Także nie tylko Elon i jego firma sobie lecą w kulki z klientami. Co zresztą tu na forum, nawet w tym wątku było kilkukrotnie poruszane.
 

Michal

Moderator
Żona opowiadała mi historię jak ojciec jej dawnego chłopaka odbierał Passerati nówkę z salonu i był czerwony dywan, szampan (raczej wino musujące), przekazanie kluczyków przez właściciela salonu i pamiątkowe zdjęcie z momentu jak kluczyk dotykał w tym samym czasie dłoni właściciela salonu i klienta.
@Łukasz Bigo, może przydałby się artykuł na temat "czego się spodziewać zamawiając Teslę", bo ja już jestem trochę zmęczony tymi wszystkimi zaskoczonymi opóźnieniami i dawaniem znać na ostatnia chwilę, że auto jest do odbioru. Co kwartał to samo :p
 

Bronek

Pionier e-mobilności
Gównianego Peugeota dostałem z szampanem i zaraz potem z fajerwerkami... Szyba tylna mu z przegrzania mu wybuchła.

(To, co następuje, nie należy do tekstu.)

Definition decls_map : gmap (list Z) nxt_var_decl := list_to_map ((fun d => (decl_name d, d)) <$> var_decls).

Definition var_hash_ok (var_hash : slot nxt_var_decl) : Prop :=
  rep decl_name nxt_djb_hash NXT_LVLHSH_DEFAULT var_hash decls_map.

(** *** Registration *)

Lemma register_ok decls : forall h m k, NoDup (decl_name <$> decls) ->
  (forall d, d ∈ decls -> m !! decl_name d = None) -> rep decl_name nxt_djb_hash NXT_LVLHSH_DEFAULT h m ->
  exists rc h' k', nxt_var_register alloc decls h k = Ret ((rc, h'), k') /\
    ((rc = NXT_OK /\ rep decl_name nxt_djb_hash NXT_LVLHSH_DEFAULT h' (list_to_map ((fun d => (decl_name d, d)) <$> decls) ∪ m))
     \/ (rc = NXT_ERROR /\ nomem)).
Proof.
  induction decls as [|d decls IH]; intros h m k Hnd Hm Hrep; cbn [nxt_var_register].
  { eexists _, _, _. split; [done|]. left. split; [done|]. cbn. by rewrite map_empty_union. }
  cbn in Hnd. apply NoDup_cons in Hnd as [Hd Hnd]. unfold abind.
  destruct (rep_inserted decl_name nxt_djb_hash alloc NXT_LVLHSH_DEFAULT h m d false k hash_proto_ok Hrep)
    as (rc & old & h1 & m1 & k1 & Hi & Hk & Hrep1 & Hold & Hr).
  change (nxt_var_hash_test (decl_name d)) with (same_key decl_name (decl_name d)). rewrite Hi. cbn [obind].
  rewrite Hm in Hr by (apply elem_of_cons; by left). destruct Hr as [[-> ->]|(-> & -> & j & _ & Hj)].
  - cbn. destruct (IH h1 (<[decl_name d := d]> m) k1) as (rc & h' & k' & E & Hr); [done| |done|].
    + intros d' Hd'. rewrite lookup_insert_ne; [apply Hm; apply elem_of_cons; by right|].
      intros E. apply Hd. rewrite E. by apply list_elem_of_fmap_2.
    + exists rc, h', k'. split; [done|]. destruct Hr as [[-> Hr]|Hr]; [left|by right]. split; [done|].
      rewrite <- insert_union_r in Hr; [by rewrite <- insert_union_l|].
      apply not_elem_of_list_to_map_1. rewrite <- list_fmap_compose. done.
  - eexists _, _, _. split; [done|]. right. split; [done|]. by exists j.
Qed.

(** The variables are registered once, or memory is short. *)
Lemma nxt_var_register_ok k : exists rc h k', nxt_var_register alloc var_decls Null k = Ret ((rc, h), k') /\
  ((rc = NXT_OK /\ var_hash_ok h) \/ (rc = NXT_ERROR /\ nomem)).
Proof.
  destruct (register_ok var_decls Null ∅ k) as (rc & h & k' & E & Hr); [apply decls_nodup|done|apply rep_empty|].
  rewrite map_union_empty in Hr. by exists rc, h, k'.
Qed.

Lemma decls_map_lookup name : decls_map !! name = snd <$> list_find (fun d => decl_name d = name) var_decls.
Proof.
  unfold decls_map. pose proof decls_nodup as Hnd. induction var_decls as [|d l IH]; [done|].
  cbn in *. apply NoDup_cons in Hnd as [Hd Hnd]. destruct (decide (decl_name d = name)) as [<-|Hne].
  - by rewrite lookup_insert_eq.
  - rewrite lookup_insert_ne by done. rewrite IH by done. by destruct (list_find _ l) as [[? ?]|].
Qed.

(** *** References *)

Context (var_hash : slot nxt_var_decl) (Hvh : var_hash_ok var_hash).

Definition ref_means (ref : nxt_var_ref) : Prop :=
  is_name (ref_name ref) /\ resolve (ref_name ref) = Some (ref_handler ref, ref_cacheable ref, ref_data ref).

(** Every reference is filled in, and its index is its place. *)
Record refs_ok (st : nxt_tstr_state) : Prop := {
  ro_array : array_ok (var_refs st);
  ro_refs : forall i x, elts (var_refs st) !! i = Some x ->
    exists ref, x = Some ref /\ ref_index ref = Some (Z.of_nat i) /\ ref_means ref
}.

Lemma refs_find_ok l name :
  (forall i x, l !! i = Some x -> exists ref, x = Some ref) ->
  exists r, refs_find l name = Ret r /\
    match r with Some ref => ref_name ref = name /\ exists i, l !! i = Some (Some ref) | None => True end.
Proof.
  induction l as [|x l IH]; intros Hl; [by exists None|]. destruct (Hl 0%nat x eq_refl) as [ref ->]. cbn.
  case_bool_decide as E; [exists (Some ref); split; [done|]; split; [done|]; by exists 0%nat|].
  destruct IH as (r & -> & Hr); [intros i y Hy; exact (Hl (S i) y Hy)|]. exists r. split; [done|].
  destruct r as [r|]; [|done]. destruct Hr as [Hr [i Hi]]. split; [done|]. by exists (S i).
Qed.

Lemma hash_find_ok name :
  nxt_var_hash_find var_hash name = Ret (snd <$> list_find (fun d => decl_name d = name) var_decls).
Proof. unfold nxt_var_hash_find. rewrite <- decls_map_lookup. by apply (rep_find decl_name nxt_djb_hash). Qed.

Lemma ref_fill_ok name index k : is_name name -> exists r k', ref_fill alloc var_hash name index true k = Ret (r, k') /\
  match r with
  | Some ref => ref_name ref = name /\ ref_index ref = index /\ ref_means ref
  | None => resolve name = None \/ nomem
  end.
Proof.
  intros Hn. unfold ref_fill, abind, astep, alift. rewrite hash_find_ok. cbn [obind].
  assert (Hend : forall h c d k, resolve name = Some (h, c, d) -> exists r k', (let! ok := request alloc in
    if negb ok then aret None else aret (Some (Ref name h d index c))) k = Ret (r, k') /\
    match r with
    | Some ref => ref_name ref = name /\ ref_index ref = index /\ ref_means ref
    | None => resolve name = None \/ nomem end).
  { intros h c d k0 Hr. unfold abind, request. cbn. destruct (alloc k0) eqn:E; cbn.
    - eexists _, _. split; [done|]. by split_and!; [..|split].
    - eexists _, _. split; [done|]. right. by exists k0. }
  destruct (list_find _ var_decls) as [[i d]|] eqn:E; cbn.
  - apply Hend. unfold resolve. by rewrite E.
  - unfold abind. destruct (unknown_ok alloc name k Hn) as (r & k1 & -> & Hr). cbn. destruct r as [[[h c] d]|]; cbn.
    + apply Hend. unfold resolve. by rewrite E, Hr.
    + eexists _, _. split; [done|]. unfold resolve. rewrite E. destruct Hr as [->|Hr]; [by left|by right].
Qed.

Definition extends (st st' : nxt_tstr_state) : Prop := elts (var_refs st) `prefix_of` elts (var_refs st').

#[export] Instance extends_preorder : PreOrder extends.
Proof. unfold extends. split; [intros ?; reflexivity|intros ? ? ? ? ?; by etrans]. Qed.

Abbreviation nrefs st := (length (elts (var_refs st))).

Teslę odbieraliśmy w jakimś magazynie, po oczekiwaniu w miejscu nieznanym nawet taksówkarzom Czekając w niepewności tajemniczego nieznanego nam Gościa w wypaśnym Mercedesie, który miał nas zawieść w miejsce odbioru.

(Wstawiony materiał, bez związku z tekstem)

(** A number with a width has so many characters. *)
Lemma number_length ds fs c z : (Z.to_nat (conv_width c fs ds) <= length (item_text (Number ds fs c z)))%nat.
Proof. cbn [item_text]. rewrite !length_app, repeat_length. lia. Qed.

Lemma u32_range z : 0 <= u32 z < 2 ^ 32.
Proof. apply Z.mod_pos_bound. lia. Qed.

Lemma u64_range z : 0 <= u64 z < 2 ^ 64.
Proof. apply Z.mod_pos_bound. lia. Qed.

Lemma number_item_ok ds fs c z : forallb spf_digit ds = true -> 0 <= z < (if conv_32 c then 2 ^ 32 else 2 ^ 64) -> item_ok (Number ds fs c z).
Proof. by split. Qed.

Lemma time_items_ok ms : 0 <= ms < 2 ^ 32 -> Forall item_ok (time_items ms).
Proof.
  intros Hms. apply Forall_cons_2; [|apply Forall_cons_2; [by cbn|apply Forall_singleton]]; (apply number_item_ok; [done|cbn [conv_32]]).
  - split; [apply Z.div_pos; lia|]. apply Z.div_lt_upper_bound; lia.
  - pose proof (Z.mod_pos_bound ms 1000). lia.
Qed.

Lemma request_time_ok : returns (var_request_time sys_errlist alloc r) (http_value w nxt_http_var_request_time None).
Proof. unfold var_request_time. eapply printed_ok; [apply time_items_ok, u32_range|reflexivity..]. Qed.

Lemma off_items_ok n : 0 <= n < 2 ^ 64 -> Forall item_ok (off_items n).
Proof. intros Hn. apply Forall_singleton. by apply number_item_ok. Qed.

(** A number of 63 bits has at most 19 digits. *)
Lemma off_length n : 0 <= n < 2 ^ 63 -> (length (text_of_items (off_items n)) <= 20)%nat.
Proof.
  intros Hn. unfold text_of_items, off_items. cbn [mbind list_bind]. rewrite app_nil_r. cbn [item_text conv_value conv_hex conv_width flags_hex].
  rewrite s64_id by lia. rewrite (proj2 (Z.ltb_ge n 0)) by lia. cbn [app digits_of]. rewrite Z.abs_eq by lia.
  destruct (decimal_text_ok n) as (_ & _ & Hl & _); [lia|]. rewrite length_app, repeat_length. change (width_of []) with 0. lia.
Qed.

Lemma body_bytes_range : 0 <= nxt_h1p_request_body_bytes_sent r < 2 ^ 63.
Proof.
  unfold nxt_h1p_request_body_bytes_sent. pose proof (s64_range (conn_sent (vars r) - sent_before_body (vars r))).
  destruct (0 <? _) eqn:E; zbool; lia.
Qed.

Oczami wyobraźni widziałem stratę kasy, gwałconą żonę podczas kopania przeze mnie dołu.

Tak się kupowało Teslę w 2019r przez pośrednika. Czas oczekiwania był jednak jak cywilizacji ok 8 tyg.

Dlatego teraz jestem uodporniony. Pomijam czasy zapisów na Malucha.
Tym samym Wasze marudzenie to mała Miki wobec historii Świata. Motoryzacji.

PS Do tego towary luksusowe/inne/nietuzinkowe są w deficycie i w sumie na Teslę czekałem najkrócej.
Np na kampera prawie rok, na Leafa pół roku. A na Malucha 3 lata. Jedynie Syrenke dali na Talon.... Ot co :)
 

domar

Zadomawiam się
Miałem mieć odbiór 15.06. Wczoraj w apce nagle zmienił się termin na 10. Godzina była za wczesn a ze względu na mój wyjazd. Mail do Pani Jowitu z prośbą o zmiane godziny. Mimo ze sobota wszystko załatwione. Mam gdzieś szampana i czerwony dywan. Potrzebuję tylko czasu na sprawdzenie auta, formalności i nara.
 

Bronek

Pionier e-mobilności
Wniosek taki, że trzeba wrócić do talonów :)
Trzeba bylo być też m.in nauczycielem lub, lekarzem, a najlepiej aktywistą partyjnym lub milicjantem.
Teraz prościej jest ,ale czasowo lekko dłużej wszystko wychodzi:
Zacząć młodo i "co rok prorok" (in vitro zwieksza szansę na bliźniaki i dlatego wladza tego nie popiera), lub ostatecznie prorokiem/księdzem zostać , a nuż bezdomny podaruje?.
 

Michal

Moderator
Ksiądz to też gromadkę dzieci zwykle ma, więc i jemu karta dużej rodziny może przysługiwać ;)
 

Bronek

Pionier e-mobilności
Ksiądz to też gromadkę dzieci zwykle ma, więc i jemu karta dużej rodziny może
Źle niektórzy z nich zinterpretowali ....
Ślubowali czystość, to się czasem kąpią ...I to w luksusie?